----- Extracted records

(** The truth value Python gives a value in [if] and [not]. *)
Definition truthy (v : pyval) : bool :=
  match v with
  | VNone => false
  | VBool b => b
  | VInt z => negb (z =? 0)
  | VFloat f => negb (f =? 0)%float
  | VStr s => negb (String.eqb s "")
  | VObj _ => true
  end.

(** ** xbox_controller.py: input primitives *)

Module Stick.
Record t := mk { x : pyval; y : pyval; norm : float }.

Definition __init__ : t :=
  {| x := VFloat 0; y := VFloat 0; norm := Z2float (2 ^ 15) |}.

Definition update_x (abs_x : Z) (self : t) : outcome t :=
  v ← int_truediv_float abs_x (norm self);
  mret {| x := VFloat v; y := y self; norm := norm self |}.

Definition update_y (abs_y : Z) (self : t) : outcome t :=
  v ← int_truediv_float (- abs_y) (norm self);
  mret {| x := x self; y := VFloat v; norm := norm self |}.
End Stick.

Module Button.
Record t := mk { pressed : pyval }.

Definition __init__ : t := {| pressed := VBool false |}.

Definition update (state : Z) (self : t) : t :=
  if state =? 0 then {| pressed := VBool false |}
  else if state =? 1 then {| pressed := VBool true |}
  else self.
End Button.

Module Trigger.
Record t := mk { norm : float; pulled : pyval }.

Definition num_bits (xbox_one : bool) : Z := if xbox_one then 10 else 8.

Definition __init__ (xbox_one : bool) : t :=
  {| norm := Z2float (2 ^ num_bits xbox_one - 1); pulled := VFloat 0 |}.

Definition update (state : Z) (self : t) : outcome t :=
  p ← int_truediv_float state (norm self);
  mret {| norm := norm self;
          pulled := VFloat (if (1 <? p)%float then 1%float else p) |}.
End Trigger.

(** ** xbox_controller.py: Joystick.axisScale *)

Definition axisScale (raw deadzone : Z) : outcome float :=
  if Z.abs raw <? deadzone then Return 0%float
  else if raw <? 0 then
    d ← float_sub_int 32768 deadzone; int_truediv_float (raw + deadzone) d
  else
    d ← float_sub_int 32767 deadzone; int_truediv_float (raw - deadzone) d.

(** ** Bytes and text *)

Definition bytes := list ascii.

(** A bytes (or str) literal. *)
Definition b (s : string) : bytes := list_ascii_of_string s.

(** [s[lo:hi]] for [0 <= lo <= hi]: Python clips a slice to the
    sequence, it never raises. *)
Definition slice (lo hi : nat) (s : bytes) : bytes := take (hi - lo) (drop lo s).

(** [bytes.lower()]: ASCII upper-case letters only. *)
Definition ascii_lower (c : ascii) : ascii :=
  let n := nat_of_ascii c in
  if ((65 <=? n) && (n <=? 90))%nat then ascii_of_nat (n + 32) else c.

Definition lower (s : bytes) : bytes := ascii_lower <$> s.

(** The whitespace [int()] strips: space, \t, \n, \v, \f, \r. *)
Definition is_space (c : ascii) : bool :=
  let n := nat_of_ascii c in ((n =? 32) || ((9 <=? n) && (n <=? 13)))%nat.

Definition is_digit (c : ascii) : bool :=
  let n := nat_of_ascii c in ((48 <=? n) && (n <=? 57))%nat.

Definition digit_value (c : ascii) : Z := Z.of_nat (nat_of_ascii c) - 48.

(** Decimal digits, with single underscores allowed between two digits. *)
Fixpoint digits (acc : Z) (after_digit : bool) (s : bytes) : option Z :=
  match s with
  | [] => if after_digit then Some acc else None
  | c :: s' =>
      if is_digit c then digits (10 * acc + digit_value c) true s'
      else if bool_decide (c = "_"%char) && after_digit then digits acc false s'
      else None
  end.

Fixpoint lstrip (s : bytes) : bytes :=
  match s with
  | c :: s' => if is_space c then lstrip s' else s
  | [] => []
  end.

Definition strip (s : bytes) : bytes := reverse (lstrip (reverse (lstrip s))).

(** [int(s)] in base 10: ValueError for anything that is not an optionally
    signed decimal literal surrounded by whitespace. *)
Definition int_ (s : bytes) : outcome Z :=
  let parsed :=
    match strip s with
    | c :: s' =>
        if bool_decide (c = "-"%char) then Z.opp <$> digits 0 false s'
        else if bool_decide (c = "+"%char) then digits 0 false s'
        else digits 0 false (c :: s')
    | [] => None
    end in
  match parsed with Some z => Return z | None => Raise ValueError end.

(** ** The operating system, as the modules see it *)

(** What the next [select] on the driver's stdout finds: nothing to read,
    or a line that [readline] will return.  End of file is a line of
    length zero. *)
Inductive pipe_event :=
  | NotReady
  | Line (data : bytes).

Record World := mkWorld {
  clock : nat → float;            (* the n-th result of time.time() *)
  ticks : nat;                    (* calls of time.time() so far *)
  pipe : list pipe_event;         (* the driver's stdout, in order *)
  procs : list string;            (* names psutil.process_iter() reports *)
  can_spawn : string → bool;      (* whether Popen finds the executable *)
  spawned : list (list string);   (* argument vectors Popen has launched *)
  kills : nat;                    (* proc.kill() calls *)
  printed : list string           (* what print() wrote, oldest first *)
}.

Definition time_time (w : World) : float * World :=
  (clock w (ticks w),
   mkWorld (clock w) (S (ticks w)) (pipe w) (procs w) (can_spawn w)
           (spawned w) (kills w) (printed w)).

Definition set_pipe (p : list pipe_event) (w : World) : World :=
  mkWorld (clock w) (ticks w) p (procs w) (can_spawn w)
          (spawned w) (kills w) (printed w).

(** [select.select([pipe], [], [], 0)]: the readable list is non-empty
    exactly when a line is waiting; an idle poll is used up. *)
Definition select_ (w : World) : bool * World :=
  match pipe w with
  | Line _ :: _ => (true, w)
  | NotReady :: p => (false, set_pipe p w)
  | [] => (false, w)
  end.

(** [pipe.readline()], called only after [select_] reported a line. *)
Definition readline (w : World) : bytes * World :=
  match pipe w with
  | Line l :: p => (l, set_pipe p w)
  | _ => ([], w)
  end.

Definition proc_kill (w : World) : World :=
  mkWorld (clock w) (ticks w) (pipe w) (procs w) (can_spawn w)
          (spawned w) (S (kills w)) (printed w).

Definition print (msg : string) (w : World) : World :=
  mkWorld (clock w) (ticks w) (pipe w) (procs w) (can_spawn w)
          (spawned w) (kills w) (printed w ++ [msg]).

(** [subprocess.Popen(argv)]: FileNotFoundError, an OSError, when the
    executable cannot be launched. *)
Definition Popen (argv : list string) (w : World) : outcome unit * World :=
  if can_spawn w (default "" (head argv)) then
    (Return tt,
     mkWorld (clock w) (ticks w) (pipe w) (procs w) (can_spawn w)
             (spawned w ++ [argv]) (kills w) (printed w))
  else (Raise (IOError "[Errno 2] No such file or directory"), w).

----------
----- Extracted records

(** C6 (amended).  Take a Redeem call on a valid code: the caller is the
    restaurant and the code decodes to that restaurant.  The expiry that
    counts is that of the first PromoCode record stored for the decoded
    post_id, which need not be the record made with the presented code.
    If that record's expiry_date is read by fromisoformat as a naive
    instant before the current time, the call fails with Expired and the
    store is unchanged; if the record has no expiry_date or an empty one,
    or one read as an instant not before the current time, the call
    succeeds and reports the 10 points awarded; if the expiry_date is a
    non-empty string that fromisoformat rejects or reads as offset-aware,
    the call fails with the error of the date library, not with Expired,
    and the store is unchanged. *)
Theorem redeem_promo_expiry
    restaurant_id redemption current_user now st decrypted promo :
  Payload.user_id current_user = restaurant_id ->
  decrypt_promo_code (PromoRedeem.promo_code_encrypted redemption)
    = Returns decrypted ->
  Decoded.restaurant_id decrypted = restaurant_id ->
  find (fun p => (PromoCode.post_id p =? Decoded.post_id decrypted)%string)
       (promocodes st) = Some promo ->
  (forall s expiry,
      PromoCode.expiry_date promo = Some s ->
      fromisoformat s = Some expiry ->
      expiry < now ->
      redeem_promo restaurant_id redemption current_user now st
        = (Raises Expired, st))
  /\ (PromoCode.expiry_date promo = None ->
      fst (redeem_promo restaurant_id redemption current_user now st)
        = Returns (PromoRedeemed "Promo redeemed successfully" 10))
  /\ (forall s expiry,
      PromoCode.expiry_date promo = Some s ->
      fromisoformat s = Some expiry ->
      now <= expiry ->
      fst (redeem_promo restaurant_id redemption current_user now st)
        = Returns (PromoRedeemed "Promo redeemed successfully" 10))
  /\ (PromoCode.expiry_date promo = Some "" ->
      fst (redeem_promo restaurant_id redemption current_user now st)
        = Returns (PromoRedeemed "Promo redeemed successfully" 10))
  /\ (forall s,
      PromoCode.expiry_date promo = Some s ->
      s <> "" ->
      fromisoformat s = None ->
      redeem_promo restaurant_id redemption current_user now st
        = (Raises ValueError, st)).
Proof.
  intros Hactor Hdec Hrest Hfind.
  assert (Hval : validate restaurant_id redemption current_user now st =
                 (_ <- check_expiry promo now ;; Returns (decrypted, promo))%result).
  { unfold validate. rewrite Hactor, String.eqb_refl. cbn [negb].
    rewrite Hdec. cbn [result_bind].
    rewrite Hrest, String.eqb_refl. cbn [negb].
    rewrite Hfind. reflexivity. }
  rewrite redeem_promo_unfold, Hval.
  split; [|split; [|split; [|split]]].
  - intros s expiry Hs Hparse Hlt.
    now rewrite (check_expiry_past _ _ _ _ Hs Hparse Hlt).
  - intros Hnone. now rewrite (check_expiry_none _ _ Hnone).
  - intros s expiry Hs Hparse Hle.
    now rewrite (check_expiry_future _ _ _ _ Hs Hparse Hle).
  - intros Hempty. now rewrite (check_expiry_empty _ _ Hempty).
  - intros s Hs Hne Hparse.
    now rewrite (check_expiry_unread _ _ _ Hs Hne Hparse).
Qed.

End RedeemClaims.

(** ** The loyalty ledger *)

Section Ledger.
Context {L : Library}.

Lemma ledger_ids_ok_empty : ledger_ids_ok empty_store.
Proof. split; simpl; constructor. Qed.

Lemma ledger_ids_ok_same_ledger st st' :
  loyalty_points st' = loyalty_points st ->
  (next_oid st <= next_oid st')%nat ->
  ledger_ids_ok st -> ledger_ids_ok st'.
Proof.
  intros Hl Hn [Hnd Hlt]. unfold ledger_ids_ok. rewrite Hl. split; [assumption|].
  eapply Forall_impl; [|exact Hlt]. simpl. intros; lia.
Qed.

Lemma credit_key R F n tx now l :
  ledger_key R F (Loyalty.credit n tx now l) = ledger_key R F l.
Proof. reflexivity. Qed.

----------

Activity
Above are records; count the lines among them that include the word "finds", and give only the number.

Task response
2